**Provided data:**
Definition Base_f := mkField "LBase;" "f" "I" true false.
Definition Derived_f := mkField "LDerived;" "f" "I" true false.
Definition Sub_f := mkField "LSub;" "f" "I" false false.
Definition Hidden_f := mkField "Landroid/Hidden;" "f" "I" true false.
Definition Ghost_f := mkField "LGhost;" "f" "I" true false.

Definition invoke (op : IROpcode) (m : DexMethodRef) : IRInstruction :=
  mkInsn op [0] (MethodRef m).
Definition field_op (op : IROpcode) (f : DexFieldRef) : IRInstruction :=
  mkInsn op [0] (FieldRef f).

Definition no_method : DexMethodRef → MethodSearch → option DexMethodRef :=
  λ _ _, None.
Definition no_method_in : option DexClass → string → string → option DexMethodRef :=
  λ _ _ _, None.
Definition no_method_ref : DexClass → string → string → option DexMethodRef :=
  λ _ _ _, None.
Definition no_field : DexFieldRef → FieldSearch → option DexFieldRef :=
  λ _ _, None.
Definition all_access : DexMethodRef → DexMethodRef → bool := λ _ _, true.

(** Every method reference resolves to [target], whatever the search. *)
Definition to_method (target : DexMethodRef)
    : DexMethodRef → MethodSearch → option DexMethodRef :=
  λ _ _, Some target.
Definition to_method_in (target : DexMethodRef)
    : option DexClass → string → string → option DexMethodRef :=
  λ _ _ _, Some target.
Definition to_method_ref (target : DexMethodRef)
    : DexClass → string → string → option DexMethodRef :=
  λ _ _ _, Some target.
Definition to_field (target : DexFieldRef)
    : DexFieldRef → FieldSearch → option DexFieldRef :=
  λ _ _, Some target.

Definition sdk_all := mkAndroidSDK (λ _, true).
Definition sdk_none := mkAndroidSDK (λ _, false).

Definition pass (refine_to_external : bool) (excluded : list string)
    (sdk : AndroidSDK) : ResolveRefsPass :=
  mkPass refine_to_external true true excluded (Some sdk).

(** A hierarchy in which the superclass of the caller defines the final
    [LBase;.m:()V]. *)
Definition final_super : Collaborators :=
  table_collaborators no_method no_method_in (to_method_ref Base_m)
    no_field all_access None.

(** A hierarchy in which every reference resolves to [LGhost;.m:()V], a
    definition of a class that is not loaded. *)
Definition ghost_target : Collaborators :=
  table_collaborators (to_method Ghost_m) no_method_in no_method_ref
    no_field all_access None.

(** A hierarchy in which every method reference resolves to the external
    [Landroid/os/Build;.get:()V], for the plain resolution and from the
    inferred class of the receiver. *)
Definition external_target : Collaborators :=
  table_collaborators (to_method Build_get) (to_method_in Build_get)
    no_method_ref no_field all_access (Some "Landroid/os/Build;").

(** A hierarchy in which a call through [LIface;.m:()V] has a receiver
    known to be an [LBase;], whose [m] is [LBase;.m:()V]. *)
Definition interface_to_class : Collaborators :=
  table_collaborators (to_method Iface_m) (to_method_in Base_m)
    no_method_ref no_field all_access (Some "LBase;").

(** A hierarchy in which a call of [LBase;.m:()V] has a receiver known to
    be an [LDerived;], whose [m] is [LDerived;.m:()V]. *)
Definition base_to_derived : Collaborators :=
  table_collaborators (to_method Base_m) (to_method_in Derived_m)
    no_method_ref no_field all_access (Some "LDerived;").

(** Hierarchies in which every field reference resolves to
    [LDerived;.f:I], of a class of the program that is not public, and to
    [Landroid/Hidden;.f:I], a field that is not external of an external
    class that is not public. *)
Definition derived_field : Collaborators :=
  table_collaborators no_method no_method_in no_method_ref
    (to_field Derived_f) all_access None.
Definition hidden_field : Collaborators :=
  table_collaborators no_method no_method_in no_method_ref
    (to_field Hidden_f) all_access None.

Definition direct_caller : DexMethod :=
  mkDexMethod caller (Some [invoke OPCODE_INVOKE_DIRECT Sub_m])
    "LCaller;.foo:(LBase;)V".


(** A method whose body calls [LBase;.m:()V] through [invoke-super], and
    a type checker that rejects [invoke-direct]. *)
Definition super_caller : DexMethod :=
  mkDexMethod caller (Some [invoke OPCODE_INVOKE_SUPER Base_m])
    "LCaller;.foo:(LBase;)V".

Definition no_invoke_direct (c : IRTypeChecker.t) (insn : IRInstruction)
    : option string :=
  match insn_opcode insn with
  | OPCODE_INVOKE_DIRECT => Some "invoke-direct is not expected"
  | _ => None
  end.



(** A hierarchy in which every method reference resolves to
    [LDerived;.m:()V], every field reference to [LDerived;.f:I], the
    superclass of the caller defines the final [LBase;.m:()V], and every
    receiver is known to be an [LDerived;]; and a method to run the pass
    on. *)
Definition program : Collaborators :=
  table_collaborators (to_method Derived_m) (to_method_in Derived_m)
    (to_method_ref Base_m) (to_field Derived_f) all_access
    (Some "LDerived;").

Definition body : IRCode :=
  [invoke OPCODE_INVOKE_STATIC Sub_m;
   field_op OPCODE_IGET Sub_f;
   invoke OPCODE_INVOKE_SUPER Base_m;
   invoke OPCODE_INVOKE_INTERFACE Iface_m;
   mkInsn OPCODE_RETURN_OBJECT [0] NoRef;
   invoke OPCODE_INVOKE_DIRECT Sub_m;
   field_op OPCODE_SGET Base_f].
(** * Shop page: catalog filtering, size facets, error toast and query protocol

    Shallow embedding of [src/pages/Shop.tsx].  The page is a React function
    component; its two memoised derivations ([availableSizes],
    [filteredProducts]) are pure functions of the query data and of the two
    pieces of filter state, its error toast is a [useEffect] keyed on
    [[isError, error]], and the catalog itself is obtained through
    [useQuery] with the options [staleTime], [retry] and [retryDelay]. *)

From Stdlib Require Import List String Ascii ZArith Bool Lia Sorted Permutation.
Import ListNotations.

Local Open Scope string_scope.
Local Open Scope Z_scope.

(** ** JavaScript values that occur in the filter predicate

    [matchesSearch] is built with [||] and [&&], which return one of their
    operands rather than a boolean: the expression can evaluate to a boolean,
    to the brand string itself (when it is empty) or to [undefined] (when the
    brand is absent).  [Array.prototype.filter] keeps an element when the
    callback result is truthy. *)
Module Js.

Inductive value : Type :=
| Undefined
| Bool (b : bool)
| Str (s : string).

(** ToBoolean of the language. *)
Definition truthy (v : value) : bool :=
  match v with
  | Undefined => false
  | Bool b => b
  | Str s => negb (s =? "")%string
  end.

(** [a || b] once both operands are values; the right operand of the source
    expressions has no effect, so evaluating it eagerly changes nothing. *)
Definition or (a b : value) : value := if truthy a then a else b.

(** [a && b]. *)
Definition and (a b : value) : value := if truthy a then b else a.

(** [String.prototype.includes(sub)]: [sub] occurs in [s] as a contiguous
    run of code units, starting at some position. *)
Fixpoint includes (s sub : string) : bool :=
  String.prefix sub s ||
  match s with
  | EmptyString => false
  | String _ rest => includes rest sub
  end.

(** [Set.prototype.add] on a set kept in insertion order. *)
Definition set_add (x : string) (s : list string) : list string :=
  if existsb (String.eqb x) s then s else s ++ [x].

(** [Array.prototype.sort()] without a comparator, on an array of strings:
    the elements are ordered by their code units, lexicographically.  The
    engine's algorithm is not fixed by the language; on distinct strings
    every correct one yields the same array (lemma [sort_unique] below), so
    insertion is as good as any. *)
Fixpoint insert (x : string) (l : list string) : list string :=
  match l with
  | [] => [x]
  | y :: l' => if String.leb x y then x :: l else y :: insert x l'
  end.

Fixpoint sort (l : list string) : list string :=
  match l with
  | [] => []
  | x :: l' => insert x (sort l')
  end.

End Js.

(** ** Data model: [StockItem] of [@/services/api], as the page uses it *)

Record SizeStock : Type := mkSize {
  size : string;
  count : Z
}.
(** A registered class, a registry that knows it, and the traversal of
    one of its instances holding a leaf. *)
Definition box_type : PyObj := PyType 10 "Box" None.

Definition box_registration : Registration :=
  mkRegistration 1 box_type (fun data children => Returns (PyTuple (data :: children))).

Definition box_registry (t : PyObj) : option Registration :=
  if py_is t box_type then Some box_registration else None.

Definition boxed_leaf : PyTreeSpec :=
  mkSpec [leaf_node;
          mkNode (PyTreeKind.to_tag PyTreeKind.Custom) 1 (Some PyNone) (Some box_registration) 1 2].

(** The pickle of a lone tuple node of arity 2, with no child before it,
    and the pickle of a lone node whose kind tag is 99. *)
Definition childless_pair_pickle : PyObj :=
  PyList [PyTuple [PyInt (PyTreeKind.to_tag PyTreeKind.Tuple); PyInt 2; PyNone; PyNone;
                   PyInt 0; PyInt 1]].





(** The pickle of a lone record whose kind tag is the tag of a custom
    node plus 2^32, with the box class as registration field. *)
Definition wrapped_custom_tag_pickle : PyObj :=
  PyList [PyTuple [PyInt (2 ^ 32 + PyTreeKind.to_tag PyTreeKind.Custom); PyInt 1; PyNone;
                   box_type; PyInt 1; PyInt 2]].

(** A host in which no object can be called, one whose [repr] and [str]
    of a string are the string between quotes, and an empty registry. *)
Definition no_call (callee : PyObj) (args : list PyObj) : PyResult := Raises TypeError.

Definition quoted (o : PyObj) : string :=
  match o with
  | PyStr s => ("'" ++ s ++ "'")%string
  | _ => "<object>"%string
  end.

Definition empty_registry (t : PyObj) : option Registration := None.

**Task to complete:**
From the listing above, output exactly the run of lines that starts with the line containing "invoke OPCODE_INVOKE_INTERFACE Iface_m;" and ends with the line containing "Local Open Scope Z_scope.".

**Expected answer:**
   invoke OPCODE_INVOKE_INTERFACE Iface_m;
   mkInsn OPCODE_RETURN_OBJECT [0] NoRef;
   invoke OPCODE_INVOKE_DIRECT Sub_m;
   field_op OPCODE_SGET Base_f].
(** * Shop page: catalog filtering, size facets, error toast and query protocol

    Shallow embedding of [src/pages/Shop.tsx].  The page is a React function
    component; its two memoised derivations ([availableSizes],
    [filteredProducts]) are pure functions of the query data and of the two
    pieces of filter state, its error toast is a [useEffect] keyed on
    [[isError, error]], and the catalog itself is obtained through
    [useQuery] with the options [staleTime], [retry] and [retryDelay]. *)

From Stdlib Require Import List String Ascii ZArith Bool Lia Sorted Permutation.
Import ListNotations.

Local Open Scope string_scope.
Local Open Scope Z_scope.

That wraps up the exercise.